# Chap. III.The use of the Line of Numbers in solid measure, such as Stone, Timber, and the like.

## SECT. I.The use of the Line of Numbers in solid measure, such as Stone, Timber, and the like.

### 1. Having the side of a Square equal to the Base of any Solid given in inch measure, to find the length of a foot Solid in inch measure.

The side of a Square equal to the Base of a Solid, may be found by dividing the space between the length and breadth into two equal parts, as in the seventh Proposition of broad measure.

• As the side of the Square in inches, to 41,57:
• So is 1 foot, to a fourth number; and that fourth to the length in inches.

So in the Solid AH, the side of the square equal to the Base EC, being about 25 inches 45 parts, the length of a foot Solid will be found about two inches 67 parts, and the length of two foot Solid 5 inches 34 parts.

• As 25,45, unto 41,57: so 1,00, unto 1,6:
• and so are 1,63, unto 2,67.

### 2. Having the side of a Square equal to the Base of any Solid given in foot measure, to find the length of a foot Solid in foot measure.

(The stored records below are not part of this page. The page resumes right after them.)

(** C8. The score does not decrease when the follower count grows, when
    the repository list gets longer, or when the language totals get more
    keys, the other two inputs being the same; and one more repository
    raises the score only when the new length is a multiple of 5. *)
Theorem C8_score_monotone :
  (forall p1 p2 repos langTotals,
     followers p1 <= followers p2 ->
     calculateHireabilityScore p1 repos langTotals
     <= calculateHireabilityScore p2 repos langTotals) /\
  (forall p repos1 repos2 langTotals,
     (length repos1 <= length repos2)%nat ->
     calculateHireabilityScore p repos1 langTotals
     <= calculateHireabilityScore p repos2 langTotals) /\
  (forall p repo repos langTotals,
     calculateHireabilityScore p repos langTotals
     < calculateHireabilityScore p (repo :: repos) langTotals ->
     Z.of_nat (length (repo :: repos)) mod 5 = 0) /\
  (forall p repos langTotals1 langTotals2,
     (length (Object_keys langTotals1) <= length (Object_keys langTotals2))%nat ->
     calculateHireabilityScore p repos langTotals1
     <= calculateHireabilityScore p repos langTotals2).
Proof.
  repeat split; intros *; rewrite !score_as_spec.
  - intros. apply score_monotone; lia.
  - intros. apply score_monotone; lia.
  - cbn [length]. rewrite Nat2Z.inj_succ.
    unfold ScoreSpec.score, ScoreSpec.T_f, ScoreSpec.T_v, ScoreSpec.T_d, ScoreSpec.floor_quot.
    generalize (Z.of_nat (length repos)) (Nat2Z.is_nonneg (length repos)).
    intros n Hn Hlt.
    destruct (Z.eq_dec (Z.succ n / 5) (n / 5)) as [Heq | Hne].
    + rewrite Heq in Hlt. lia.
    + clear Hlt. revert Hne.
      pose proof (Z.div_mod n 5 ltac:(lia)).
      pose proof (Z.mod_pos_bound n 5 ltac:(lia)).
      pose proof (Z.div_mod (Z.succ n) 5 ltac:(lia)).
      pose proof (Z.mod_pos_bound (Z.succ n) 5 ltac:(lia)).
      lia.
  - intros. apply score_monotone; lia.
Qed.

Lemma C8_score_monotone_witness :
  calculateHireabilityScore (mkProfile "a" 9 0) [] []
  <= calculateHireabilityScore (mkProfile "a" 45 0) [] [] /\
  calculateHireabilityScore (mkProfile "a" 0 0) (sampleRepos 4) []
  <= calculateHireabilityScore (mkProfile "a" 0 0) (sampleRepos 5) [] /\
  Z.of_nat (length (sampleRepos 5)) mod 5 = 0 /\
  calculateHireabilityScore (mkProfile "a" 0 0) [] (sampleTotals 1)
  <= calculateHireabilityScore (mkProfile "a" 0 0) [] (sampleTotals 2).
Proof.
  destruct C8_score_monotone as (Hf & Hv & Hstep & Hd).
  split; [| split; [| split]].
  - apply Hf. simpl. lia.
  - apply Hv. simpl. lia.
  - apply (Hstep (mkProfile "a" 0 0) (sampleRepo 0) (map sampleRepo (seq 1 4)) []).
    vm_compute. reflexivity.
  - apply Hd. simpl. lia.
Defined.

(** ** The repository filter *)

Lemma startsWith_spec s pat :
  startsWith s pat = true <-> exists after, s = pat +:+ after.
Proof.
  revert s. induction pat as [| c pat IH]; intros s; simpl.
  - split; [intros _; exists s; reflexivity | reflexivity].
  - destruct s as [| c' s].
    + split; [discriminate | intros [after Hafter]; discriminate].
    + destruct (Ascii.eqb_spec c c') as [-> | Hne]; simpl.
      * rewrite IH. split; intros [after Hafter]; exists after.
        -- now rewrite Hafter.
        -- now injection Hafter.
      * split; [discriminate |].
        intros [after Hafter]. injection Hafter as Hc _. congruence.
Qed.

Lemma includes_spec s pat :
  includes s pat = true <-> containsSubstring s pat.
Proof.
  unfold containsSubstring. induction s as [| c s IH]; cbn [includes].
  - destruct (startsWith "" pat) eqn:Hp.
    + split; [| reflexivity]. intros _.
      apply startsWith_spec in Hp as [after Hafter]. exists "", after. exact Hafter.
    + split; [discriminate |]. intros (before & after & Heq).
      destruct before; [| discriminate]. simpl in Heq.
      assert (startsWith "" pat = true) by (apply startsWith_spec; eauto).
      congruence.
  - destruct (startsWith (String c s) pat) eqn:Hp.
    + split; [| reflexivity]. intros _.
      apply startsWith_spec in Hp as [after Hafter]. exists "", after. exact Hafter.
    + rewrite IH. split.
      * intros (before & after & ->). exists (String c before), after. reflexivity.
      * intros (before & after & Heq). destruct before as [| c' before].
        -- simpl in Heq.
           assert (startsWith (String c s) pat = true) by (apply startsWith_spec; eauto).
           congruence.
        -- injection Heq as _ ->. eauto.
Qed.

Lemma keepRepo_spec repo : keepRepo repo = false <-> lowValue repo.
Proof.
  unfold keepRepo, lowValue, minLinesOfCode.
  destruct (fork repo); [split; auto |].
  destruct (Z.ltb_spec (size repo) 100) as [Hlt | Hge]; [split; auto |].
  destruct (description repo) as [d |]; simpl.
  - destruct d as [| c d]; simpl truthyString; cbv beta iota.
    + split; [discriminate |].
      intros [? | [? | (d & Hd & before & after & Heq)]]; [discriminate | lia |].
      injection Hd as <-. simpl in Heq. destruct before; discriminate.
    + rewrite andb_true_l.
      destruct (includes (toLowerCase (String c d)) "template") eqn:Hinc.
      * split; [| reflexivity]. intros _. right. right.
        exists (String c d). split; [reflexivity |]. now apply includes_spec.
      * split; [discriminate |].
        intros [? | [? | (d' & Hd & Hsub)]]; [discriminate | lia |].
        injection Hd as <-. apply includes_spec in Hsub. congruence.
  - split; [discriminate |].
    intros [? | [? | (d & Hd & _)]]; [discriminate | lia | discriminate].
Qed.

• As the side of the Square in feet, unto 1:
• So is 1, unto a fourth number:
• And that fourth, to the length in foot measure.

So in the Solid AH, the side of the Square equal to the Base EC, being about 2 foot 120 parts, the length of a foot Solid will be found about 222 parts of a foot.

• As 2,120, unto 1,000: so 1,000, unto 0,471.
• and so are 471, unto 222.

### 3. Having the breadth and depth of a squared Solid given in foot measure, to find the length of a foot Solid in foot measure.

• As 1, unto the breadth in foot measure:
• So the depth in feet to a fourth number:
• which is the content of the Base in foot measure,

Then,

• As this fourth number, unto 1:
• So 1, unto the length in foot measure.

So in the Solid AH, the breadth being 2 foot 50 parts, the depth 1 foot 80 parts, the content of the Base EC will be found 4 foot 50 parts, and the length of one foot Solid about 222 parts, the length of a two foot Solid about 444 parts of 1000.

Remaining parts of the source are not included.